Mathematical question about naive BIP39 Split Mnemonics

Hi guys,

I have a cryptological question. I know it doesn’t fit well here, but I know here are smart people around and I don’t have many social media accounts.

I saw a cool BIP39 tool by Ian Coleman: https://iancoleman.io/bip39/ but in one place it’s sugested to split a BIP39 mnemonic into 3 parts like this:

BIP39 Mnemonic
perfect unlock twenty worth govern rice flat congress office range zoo rescue maximum west audit 
never beauty motor club proud myself certain horn pepper

BIP39 Split Mnemonic (Seed Recovery Requires 2 Of 3 Cards)

Card 1: perfect XXXX XXXX worth govern rice flat congress XXXX range XXXX XXXX maximum 
XXXX XXXX never beauty motor club proud XXXX certain horn pepper

Card 2: perfect unlock twenty XXXX govern XXXX XXXX XXXX office range zoo rescue maximum 
west audit XXXX beauty XXXX XXXX proud myself certain horn XXXX

Card 3: XXXX unlock twenty worth XXXX rice flat congress office XXXX zoo rescue XXXX west 
audit never XXXX motor club XXXX myself XXXX XXXX pepper

Time to hack with only one card: 3830854 years

Now this seems dangerous to me.
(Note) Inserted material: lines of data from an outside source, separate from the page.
(* ===== verification/_CoqProject ===== *)
-Q . S2P
Prelude.v
Types.v
RiskGates.v
OrderManagerCore.v
PositionLedger.v
BookStore.v
SpscQueue.v
FramePool.v
Simdjson.v
Decode.v
KalshiParser.v
ParserSpec.v
Router.v
Shard.v
Pipeline.v
PipelineStop.v
Nlohmann.v
StringSearch.v
OmsAdapter.v
OrderTransport.v
OrderManager.v
OmsLifecycle.v
PaperTrading.v
Strategy.v
Config.v
WsClient.v
AuthSigner.v
WsFeed.v
FeedProgress.v
MarketData.v
Engine.v
Trader.v
Process.v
To me it looks like a single card has only very weak entropy - I think one BIP39 word is worth 11 bits of entropy and the last word is a checksum.
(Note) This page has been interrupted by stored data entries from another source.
(* ===== verification/RiskGates.v ===== *)
(** * The three risk gates

    [GlobalRiskGate] (src/cpp/src/oms/global_risk_gate.cpp) limits the number and
    outstanding quantity of in-flight orders, [PortfolioRiskGate]
    (src/cpp/src/oms/portfolio_risk_gate.cpp) limits positions and realised losses,
    [ShardRiskGate] (src/cpp/src/strategy/shard_risk_gate.cpp) is the per-shard check
    in front of the order manager.  Every limit is disabled by the value 0.  A gate
    holds only its configuration, so [evaluate] is a pure function of the
    configuration, the intent and the snapshot. *)
From S2P Require Import Prelude.
From S2P Require Import Types.
Local Open Scope machine_scope.

(** ** oms/global_risk_gate *)
Record GlobalRiskConfig := mkGlobalRiskConfig {
  gc_max_active_orders_global : Z;
  gc_max_active_orders_per_market : Z;
  gc_max_outstanding_qty_global : QtyLots;
  gc_max_outstanding_qty_per_market : QtyLots;
}.

Record GlobalRiskSnapshot := mkGlobalRiskSnapshot {
  gs_active_orders_global : Z;
  gs_active_orders_market : Z;
  gs_outstanding_qty_global : QtyLots;
  gs_outstanding_qty_market : QtyLots;
}.

Inductive GlobalRiskRejectCode :=
  | GlobalRisk_kNone
  | GlobalRisk_kActiveOrdersGlobalLimit
  | GlobalRisk_kActiveOrdersMarketLimit
  | GlobalRisk_kOutstandingQtyGlobalLimit
  | GlobalRisk_kOutstandingQtyMarketLimit.

Record GlobalRiskDecision := mkGlobalRiskDecision {
  gd_allow : bool;
  gd_code : GlobalRiskRejectCode;
  gd_reason_message : string;
}.

Definition global_allow_decision : GlobalRiskDecision :=
  mkGlobalRiskDecision true GlobalRisk_kNone "".

Definition global_reject (code : GlobalRiskRejectCode) (reason_message : string)
    : GlobalRiskDecision :=
  mkGlobalRiskDecision false code reason_message.

Definition clamp_non_negative (value : QtyLots) : QtyLots := Z.max value 0.

Definition global_evaluate (config : GlobalRiskConfig) (intent : OrderIntent)
    (snapshot : GlobalRiskSnapshot) : GlobalRiskDecision :=
  if decide (oi_action intent = OmsAction_kCancel) then global_allow_decision
  else if decide (oi_action intent ≠ OmsAction_kPlace ∧ oi_action intent ≠ OmsAction_kReplace)
  then global_allow_decision
  else if decide (gc_max_active_orders_global config > 0 ∧
                  gc_max_active_orders_global config ≤ gs_active_orders_global snapshot)
  then global_reject GlobalRisk_kActiveOrdersGlobalLimit
         "global risk reject: max_active_orders_global exceeded"
  else if decide (gc_max_active_orders_per_market config > 0 ∧
                  gc_max_active_orders_per_market config ≤ gs_active_orders_market snapshot)
  then global_reject GlobalRisk_kActiveOrdersMarketLimit
         "global risk reject: max_active_orders_per_market exceeded"
  else
    let intent_qty := clamp_non_negative (oi_qty_lots intent) in
    if decide (gc_max_outstanding_qty_global config > 0 ∧
               gs_outstanding_qty_global snapshot ⊞ intent_qty
               > gc_max_outstanding_qty_global config)
    then global_reject GlobalRisk_kOutstandingQtyGlobalLimit
           "global risk reject: max_outstanding_qty_global exceeded"
    else if decide (gc_max_outstanding_qty_per_market config > 0 ∧
                    gs_outstanding_qty_market snapshot ⊞ intent_qty
                    > gc_max_outstanding_qty_per_market config)
    then global_reject GlobalRisk_kOutstandingQtyMarketLimit
           "global risk reject: max_outstanding_qty_per_market exceeded"
    else global_allow_decision.

Definition global_reject_code_name (code : GlobalRiskRejectCode) : string :=
  match code with
  | GlobalRisk_kNone => "none"
  | GlobalRisk_kActiveOrdersGlobalLimit => "active_orders_global_limit"
  | GlobalRisk_kActiveOrdersMarketLimit => "active_orders_market_limit"
  | GlobalRisk_kOutstandingQtyGlobalLimit => "outstanding_qty_global_limit"
  | GlobalRisk_kOutstandingQtyMarketLimit => "outstanding_qty_market_limit"
  end.

(** ** Quantity helpers shared (textually) by the portfolio and the shard gate *)
Definition llabs_qty (value : QtyLots) : QtyLots := s64 (Z.abs value).

Definition signed_intent_qty (intent : OrderIntent) : QtyLots :=
  if decide (oi_qty_lots intent ≤ 0) then 0
  else match oi_side intent with
       | Side_kBuy | Side_kBid => oi_qty_lots intent
       | Side_kSell | Side_kAsk => s64 (- oi_qty_lots intent)
       | Side_kUnknown => 0
       end.

(** ** oms/portfolio_risk_gate *)
Record PortfolioRiskConfig := mkPortfolioRiskConfig {
  pc_max_abs_net_position_per_market : QtyLots;
  pc_max_abs_position_gross_global : QtyLots;
  pc_min_realized_pnl_ticks : Z;
  pc_enforce_realized_pnl_floor : bool;
}.

Record PortfolioRiskSnapshot := mkPortfolioRiskSnapshot {
  ps_net_position_market : QtyLots;
  ps_gross_position_global : QtyLots;
  ps_realized_pnl_ticks_total : Z;
}.

Inductive PortfolioRiskRejectCode :=
  | PortfolioRisk_kNone
  | PortfolioRisk_kInvalidIntent
  | PortfolioRisk_kAbsNetPositionMarketLimit
  | PortfolioRisk_kAbsPositionGrossGlobalLimit
  | PortfolioRisk_kRealizedPnlFloor.

Record PortfolioRiskDecision := mkPortfolioRiskDecision {
  pd_allow : bool;
  pd_code : PortfolioRiskRejectCode;
  pd_reason_message : string;
}.

Definition portfolio_allow_decision : PortfolioRiskDecision :=
  mkPortfolioRiskDecision true PortfolioRisk_kNone "".

Definition portfolio_reject (code : PortfolioRiskRejectCode) (reason_message : string)
    : PortfolioRiskDecision :=
  mkPortfolioRiskDecision false code reason_message.

Definition portfolio_evaluate (config : PortfolioRiskConfig) (intent : OrderIntent)
    (snapshot : PortfolioRiskSnapshot) : PortfolioRiskDecision :=
  if decide (oi_action intent = OmsAction_kCancel) then portfolio_allow_decision
  else if decide (oi_action intent ≠ OmsAction_kPlace ∧ oi_action intent ≠ OmsAction_kReplace)
  then portfolio_allow_decision
  else if decide (pc_enforce_realized_pnl_floor config = true ∧
                  ps_realized_pnl_ticks_total snapshot < pc_min_realized_pnl_ticks config)
  then portfolio_reject PortfolioRisk_kRealizedPnlFloor
         "portfolio risk reject: realized_pnl_ticks_total breached floor"
  else
    let intent_delta := signed_intent_qty intent in
    if decide (intent_delta = 0)
    then portfolio_reject PortfolioRisk_kInvalidIntent
           "portfolio risk reject: side/qty is invalid"
    else
      let projected_market_position := ps_net_position_market snapshot ⊞ intent_delta in
      if decide (pc_max_abs_net_position_per_market config > 0 ∧
                 llabs_qty projected_market_position
                 > pc_max_abs_net_position_per_market config)
      then portfolio_reject PortfolioRisk_kAbsNetPositionMarketLimit
             "portfolio risk reject: max_abs_net_position_per_market exceeded"
      else
        let projected_gross_global :=
          ps_gross_position_global snapshot ⊟ llabs_qty (ps_net_position_market snapshot)
          ⊞ llabs_qty projected_market_position in
        if decide (pc_max_abs_position_gross_global config > 0 ∧
                   projected_gross_global > pc_max_abs_position_gross_global config)
        then portfolio_reject PortfolioRisk_kAbsPositionGrossGlobalLimit
               "portfolio risk reject: max_abs_position_gross_global exceeded"
        else portfolio_allow_decision.

Definition portfolio_reject_code_name (code : PortfolioRiskRejectCode) : string :=
  match code with
  | PortfolioRisk_kNone => "none"
  | PortfolioRisk_kInvalidIntent => "invalid_intent"
  | PortfolioRisk_kAbsNetPositionMarketLimit => "abs_net_position_market_limit"
  | PortfolioRisk_kAbsPositionGrossGlobalLimit => "abs_position_gross_global_limit"
  | PortfolioRisk_kRealizedPnlFloor => "realized_pnl_floor"
  end.

(** ** strategy/shard_risk_gate *)
Record ShardRiskConfig := mkShardRiskConfig {
  sc_max_open_orders_per_market : Z;
  sc_max_working_qty_per_market : QtyLots;
  sc_max_abs_net_position_per_market : QtyLots;
}.

Record ShardRiskSnapshot := mkShardRiskSnapshot {
  ss_open_orders_market : Z;
  ss_working_qty_market : QtyLots;
  ss_net_position_market : QtyLots;
}.

Inductive ShardRiskRejectCode :=
  | ShardRisk_kNone
  | ShardRisk_kInvalidIntent
  | ShardRisk_kOpenOrdersPerMarketLimit
  | ShardRisk_kWorkingQtyPerMarketLimit
  | ShardRisk_kAbsNetPositionPerMarketLimit.

Record ShardRiskDecision := mkShardRiskDecision {
  sd_allow : bool;
  sd_code : ShardRiskRejectCode;
  sd_reason_message : string;
}.

Definition shard_allow_decision : ShardRiskDecision :=
  mkShardRiskDecision true ShardRisk_kNone "".

Definition shard_reject (code : ShardRiskRejectCode) (reason_message : string)
    : ShardRiskDecision :=
  mkShardRiskDecision false code reason_message.

Definition shard_evaluate (config : ShardRiskConfig) (intent : OrderIntent)
    (snapshot : ShardRiskSnapshot) : ShardRiskDecision :=
  if decide (oi_action intent = OmsAction_kCancel) then shard_allow_decision
  else if decide (oi_action intent ≠ OmsAction_kPlace ∧ oi_action intent ≠ OmsAction_kReplace)
  then shard_reject ShardRisk_kInvalidIntent "shard risk reject: action is invalid"
  else
    let intent_signed_qty := signed_intent_qty intent in
    if decide (intent_signed_qty = 0)
    then shard_reject ShardRisk_kInvalidIntent "shard risk reject: side/qty is invalid"
    else if decide (sc_max_open_orders_per_market config > 0 ∧
                    u64 (ss_open_orders_market snapshot + 1)
                    > sc_max_open_orders_per_market config)
    then shard_reject ShardRisk_kOpenOrdersPerMarketLimit
           "shard risk reject: max_open_orders_per_market exceeded"
    else if decide (sc_max_working_qty_per_market config > 0 ∧
                    ss_working_qty_market snapshot ⊞ oi_qty_lots intent
                    > sc_max_working_qty_per_market config)
    then shard_reject ShardRisk_kWorkingQtyPerMarketLimit
           "shard risk reject: max_working_qty_per_market exceeded"
    else
      let projected_net_position := ss_net_position_market snapshot ⊞ intent_signed_qty in
      if decide (sc_max_abs_net_position_per_market config > 0 ∧
                 llabs_qty projected_net_position
                 > sc_max_abs_net_position_per_market config)
      then shard_reject ShardRisk_kAbsNetPositionPerMarketLimit
             "shard risk reject: max_abs_net_position_per_market exceeded"
      else shard_allow_decision.

Definition shard_reject_code_name (code : ShardRiskRejectCode) : string :=
  match code with
  | ShardRisk_kNone => "none"
  | ShardRisk_kInvalidIntent => "invalid_intent"
  | ShardRisk_kOpenOrdersPerMarketLimit => "open_orders_per_market_limit"
  | ShardRisk_kWorkingQtyPerMarketLimit => "working_qty_per_market_limit"
  | ShardRisk_kAbsNetPositionPerMarketLimit => "abs_net_position_per_market_limit"
  end.

(** An order-creating intent, the only kind the gates restrict. *)
Definition creates_order (intent : OrderIntent) : Prop :=
  oi_action intent = OmsAction_kPlace ∨ oi_action intent = OmsAction_kReplace.
#[export] Instance creates_order_dec intent : Decision (creates_order intent).
Proof. unfold creates_order. apply _. Defined.

(** ** What an allowing decision means *)
Definition portfolio_admissible (config : PortfolioRiskConfig) (intent : OrderIntent)
    (snapshot : PortfolioRiskSnapshot) : Prop :=
  let projected := ps_net_position_market snapshot ⊞ signed_intent_qty intent in
  (pc_enforce_realized_pnl_floor config = true →
     pc_min_realized_pnl_ticks config ≤ ps_realized_pnl_ticks_total snapshot) ∧
  signed_intent_qty intent ≠ 0 ∧
  (0 < pc_max_abs_net_position_per_market config →
     llabs_qty projected ≤ pc_max_abs_net_position_per_market config) ∧
  (0 < pc_max_abs_position_gross_global config →
     ps_gross_position_global snapshot ⊟ llabs_qty (ps_net_position_market snapshot)
       ⊞ llabs_qty projected ≤ pc_max_abs_position_gross_global config).

Lemma portfolio_allow_iff config intent snapshot :
  pd_allow (portfolio_evaluate config intent snapshot) = true ↔
  (creates_order intent → portfolio_admissible config intent snapshot).
Proof.
  unfold portfolio_evaluate, portfolio_admissible, creates_order. cbv zeta.
  destruct (decide (oi_action intent = OmsAction_kCancel)) as [Ha|Ha].
  { simpl. split; [intros _ [?|?]; congruence|done]. }
  destruct (decide (_ ∧ _)) as [Hb|Hb] at 1.
  { simpl. split; [intros _ [?|?]; naive_solver|done]. }
  assert (oi_action intent = OmsAction_kPlace ∨ oi_action intent = OmsAction_kReplace) as Hc.
  { destruct (oi_action intent); naive_solver. }
  destruct (pc_enforce_realized_pnl_floor config); repeat case_decide; simpl; split; try done;
    try (intros Hadm; exfalso; destruct (Hadm Hc) as (Hfl & Hsd & Hnet & Hgr));
    try (intros _ _; split_and!; try done; intros); destruct_and?; try done;
    try specialize (Hfl ltac:(done)); try specialize (Hnet ltac:(lia));
    try specialize (Hgr ltac:(lia)); lia.
Qed.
So card 1 + 3 have 88 bits of entropy minus what the checksum word gives you. I’m not sure, but it definitely lowers the entropy a great deal. Card 2 has only about 77 bits of entropy.

Why the heck does the program tell the “time to hack” so ridicously high? It seems to me like a big mistake.

I’m not sure but it seems to me that the checksum word could even lower the entropy of card 1 + 3 well below 80 bits, maybe even below 77 bits. So all in all I’d say it’s really not the optimal solution what this program suggests here.

1 Like

Have you tried asking Ian Coleman? :slight_smile:

Seeds can be split using the XOR method with zero loss of entropy. See this theoretical introduction: https://github.com/mmgen/mmgen/wiki/XOR-Seed-Splitting:-Theory-and-Practice

The MMGen wallet supports splitting and joining BIP39 mnemonics via the mmgen-seedsplit and mmgen-seedjoin commands. In your case, you’d just save your seed phrase in a file with the extension .bip39 and use it as the infile argument for these commands. This functionality will be part of the next stable release, but it’s already on the master branch, well tested and safe to use. Just clone from Github and install. If you have any additional questions, I can answer them here or on Reddit.

I’m not sure what this means. Is it 3830854 years on a todays computer or a 1 year on a computer that will be available in 3830853 years? How does Ian know what kind of computer will be available then?

Jokes aside, this is a bad idea. It reveals 2/3 of the seed on every card. The right way to do this is: Shamir's secret sharing - Wikipedia

Ian himself has a prototype of tool that does this: Shamir39 - Mnemonic Code Splitter but it’s not standardized in any way and you likely shouldn’t use it.

There is another implementation that is slightly more standardized: https://github.com/satoshilabs/slips/blob/master/slip-0039.md but it’s not a BIP standard. I did not found anything better though.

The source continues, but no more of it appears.